Dos, Santa Lucía es el resultado de una consulta pública que hizo durante la transición presidencial. En la consulta votó una parte ínfima del padrón electoral, no hubo candados y menos algún soporte legal. No obstante, que haya ganado la opción que quería López Obrador es parte de un discurso sobre lo que significa la democracia para él. Sea a mano alzada o a través de urnas hechizas, para él el apoyo de una minoría es suficiente. Santa Lucía, es la voluntad del pueblo.

Tres, Santa Lucía es el legado presidencial. Cada presidente, desde tiempos inmemoriales, ha hecho su gran obra. La de Peña Nieto era Texcoco, que ahora es un terreno abandonado. Díaz Ordaz inauguró el Metro de la Ciudad de México. Y así sucesivamente. El legado, la placa, es igual de importante que la obra misma para el político. Decir que él le dio una opción distinta –y más barata, entre comillas– a México, y dejarlo claro en la obra misma, es parte del atractivo.

Ahora bien, en términos reales, Santa Lucía significa varias consecuencias, la mayoría de ellas negativas. A continuación algunas.

Una, el nuevo aeropuerto se construye sin estudios de aeronáutica y sin estudios de impacto ambiental. Esto después de que una de las principales campañas para detener Texcoco fuera el daño al medio ambiente. Al día de hoy no se sabe –aunque varios especialistas comienzan a alertar del daño a la región– qué efectos tendría el nuevo aeropuerto. Es posible que incluso conlleve mayor daño que Texcoco, pero eso no lo sabremos a ciencia cierta mientras no se analicen todos sus efectos.

Los estudios de aeronáutica son igual de importantes. Comienza una construcción sin saber si en verdad habilitar el nuevo aeropuerto en Santa Lucía es factible. Dirán algunos que si al día de hoy opera de manera simultánea no hay mayor problema; el asunto es que al nivel de tráfico aéreo que se pretende utilizar generaría un espacio aéreo congestionado y peligroso: sin entrar en detalles técnicos, los expertos han dicho durante décadas que los despegues y aterrizajes continuos desde Santa Lucía aumentarían el riesgo de impacto entre aeronaves.

Dos, según el Colegio de ingenieros civiles, no sólo no parece haber ahorro en la construcción, sino que incluso Santa Lucía será más costoso que Texcoco.
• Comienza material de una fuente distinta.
(* ===== verification/Config.v ===== *)
(** * The configuration ([ConfigTraits.h])

    A user's configuration struct is a record whose optional members may be missing. A trait
    is a function of it: the member, or the default. *)

From S2P Require Import Prelude Kernel.

Record UserConfig := UserCfg {
  uc_State_is_enum : bool;
  uc_CmdID_is_enum : bool;
  uc_Command_size : nat;
  uc_kCoreCount : nat;
  uc_kQueueCapacity : nat;
  uc_kMaxCommandsPerTick : option Z;
  uc_kMaxValidCommandID : option Z;
  uc_kControlBudgetUs : option Z;
  uc_kErrorLogCapacity : option nat;
  uc_kTelemetryLogCapacity : option nat;
  uc_kMaxInterlockConditions : option nat;
  uc_kMaxLineLen : option nat;
  uc_kMaxFramePayload : option nat;
  uc_kMaxSlotsPerCore : option nat;
  uc_kMaxBackgroundTasks : option nat;
  uc_kCommsBudgetUs : option Z;
  uc_kDiagsBudgetUs : option Z;
  uc_kMinGapSliceUs : option Z;
  uc_kMinSchedulePeriodUs : option Z;
  uc_kStrictWCET : option bool;
  uc_kIsrContextBudgetUs : option (list Z);
  uc_kMetricsWindowUs : option Z;
  uc_kCrunchMaxOverruns : option Z;
}.

(** Every [static_assert]; the compiler refuses a configuration for which this is false. *)
Definition ConfigValidator (c : UserConfig) : bool :=
  uc_State_is_enum c && uc_CmdID_is_enum c && bool_decide (0 < uc_Command_size c) &&
  bool_decide (1 <= uc_kCoreCount c) && bool_decide (0 < uc_kQueueCapacity c).

Definition CfgMaxCommandsPerTick (c : UserConfig) : Z := default 8%Z (uc_kMaxCommandsPerTick c).
Definition CfgMaxValidCommandID (c : UserConfig) : Z := default 255%Z (uc_kMaxValidCommandID c).
Definition CfgControlBudgetUs (c : UserConfig) : Z := default 10000%Z (uc_kControlBudgetUs c).
Definition CfgErrorLogCapacity (c : UserConfig) : nat := default 32 (uc_kErrorLogCapacity c).
Definition CfgTelemetryLogCapacity (c : UserConfig) : nat := default 32 (uc_kTelemetryLogCapacity c).
Definition CfgMaxInterlockConditions (c : UserConfig) : nat := default 8 (uc_kMaxInterlockConditions c).
Definition CfgMaxLineLen (c : UserConfig) : nat := default 64 (uc_kMaxLineLen c).
Definition CfgMaxFramePayload (c : UserConfig) : nat := default 256 (uc_kMaxFramePayload c).
Definition CfgMaxSlotsPerCore (c : UserConfig) : nat := default 32 (uc_kMaxSlotsPerCore c).
Definition CfgMaxBackgroundTasks (c : UserConfig) : nat := default 16 (uc_kMaxBackgroundTasks c).
Definition CfgCommsBudgetUs (c : UserConfig) : Z := default 1000%Z (uc_kCommsBudgetUs c).
Definition CfgDiagsBudgetUs (c : UserConfig) : Z := default 10000%Z (uc_kDiagsBudgetUs c).
Definition CfgMinGapSliceUs (c : UserConfig) : Z := default 10%Z (uc_kMinGapSliceUs c).
Definition CfgMinSchedulePeriodUs (c : UserConfig) : Z := default 10%Z (uc_kMinSchedulePeriodUs c).
Definition CfgStrictWCET (c : UserConfig) : bool := default false (uc_kStrictWCET c).
Definition CfgIsrContextBudgetUs (c : UserConfig) : list Z := default [0%Z; 0%Z] (uc_kIsrContextBudgetUs c).
Definition CfgMetricsWindowUs (c : UserConfig) : Z := default 60000000%Z (uc_kMetricsWindowUs c).
Definition CfgCrunchMaxOverruns (c : UserConfig) : Z := default 10%Z (uc_kCrunchMaxOverruns c).

(** [int] as a bound of a loop: a negative limit admits no turn. *)
Definition commands_per_tick (c : UserConfig) : nat := Z.to_nat (CfgMaxCommandsPerTick c).

(** The communications task's CLI keeps its own default payload, whatever the configuration
    says ([CLI<Cfg>] in ScheduledCommsTask.h). *)
Definition kCliMaxPayload : nat := 256.
#[global] Arguments kCliMaxPayload : simpl never.

(** The kernel of a configuration, with the application's code. *)
Definition configured_env {W} (c : UserConfig) (app : Env W) : Env W := {|
  kCoreCount := uc_kCoreCount c; kQueueCapacity := uc_kQueueCapacity c;
  kControlBudgetUs := CfgControlBudgetUs c; kMaxBackgroundTasks := CfgMaxBackgroundTasks c;
  kCrunchMaxOverruns := CfgCrunchMaxOverruns c; kMinSchedulePeriodUs := CfgMinSchedulePeriodUs c;
  kMetricsWindowUs := CfgMetricsWindowUs c;
  env_desc := env_desc app; env_init := env_init app; env_tick := env_tick app;
  env_onOverrun := env_onOverrun app; env_crunch := env_crunch app; env_onCrunchAbort := env_onCrunchAbort app;
  env_stopCondition := env_stopCondition app; env_watchdogKick := env_watchdogKick app;
  env_peers := env_peers app; env_clock := env_clock app; env_inv := env_inv app;
|}.

(** The members' types, and the sizes of the arrays that are made of them, which the compiler
    does not accept when they are zero. *)
Record config_typed (c : UserConfig) : Prop := {
  ty_maxValidCommandID : in_word 8 (CfgMaxValidCommandID c);
  ty_maxLineLen : 0 < CfgMaxLineLen c;
  ty_maxBackgroundTasks : 0 < CfgMaxBackgroundTasks c;
}.

Lemma ConfigValidator_ok c : ConfigValidator c = true -> 1 <= uc_kCoreCount c /\ 0 < uc_kQueueCapacity c.
Proof. unfold ConfigValidator. rewrite !andb_true_iff, !bool_decide_eq_true. tauto. Qed.

Lemma kCliMaxPayload_ok : 6 <= kCliMaxPayload /\ (Z.of_nat kCliMaxPayload < 65536)%Z.
Proof. unfold kCliMaxPayload. lia. Qed.

(** The smallest configuration: nothing optional. *)
Definition required_config (cores capacity : nat) : UserConfig :=
  UserCfg true true 8 cores capacity None None None None None None None None None None None None None None None None None None.

Example required_config_defaults :
  let c := required_config 2 16 in
  ConfigValidator c = true /\ config_typed c /\ CfgMaxLineLen c = 64 /\ commands_per_tick c = 8 /\ CfgControlBudgetUs c = 10000%Z.
Proof. split_and!; try done. split; vm_compute; intuition (lia || discriminate). Qed.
De superar todas las trabas que tiene hasta ahora y llegar a operar, el nuevo aeropuerto lo haría a una capacidad que no resolvería el problema del tráfico aéreo en la capital y lo haría a un sobrecosto.

Es decir, se pagaría más dinero por algo que ni siquiera ayudaría, algo que la opción original, con todos sus problemas, sí haría.

Tres, Santa Lucía se sustenta en la votación simbólica de hace unos meses. Que una decisión de este tamaño sea dejada no a las manos de los electores –lo cual, puede argumentarse con seriedad, es una buena idea siempre y cuando se haga bien– sino a un ejercicio que no cumple con los requisitos más básicos de ley es preocupante, porque abre la puerta a otros ejercicios similares y con igual o incluso mayor falta de sustento.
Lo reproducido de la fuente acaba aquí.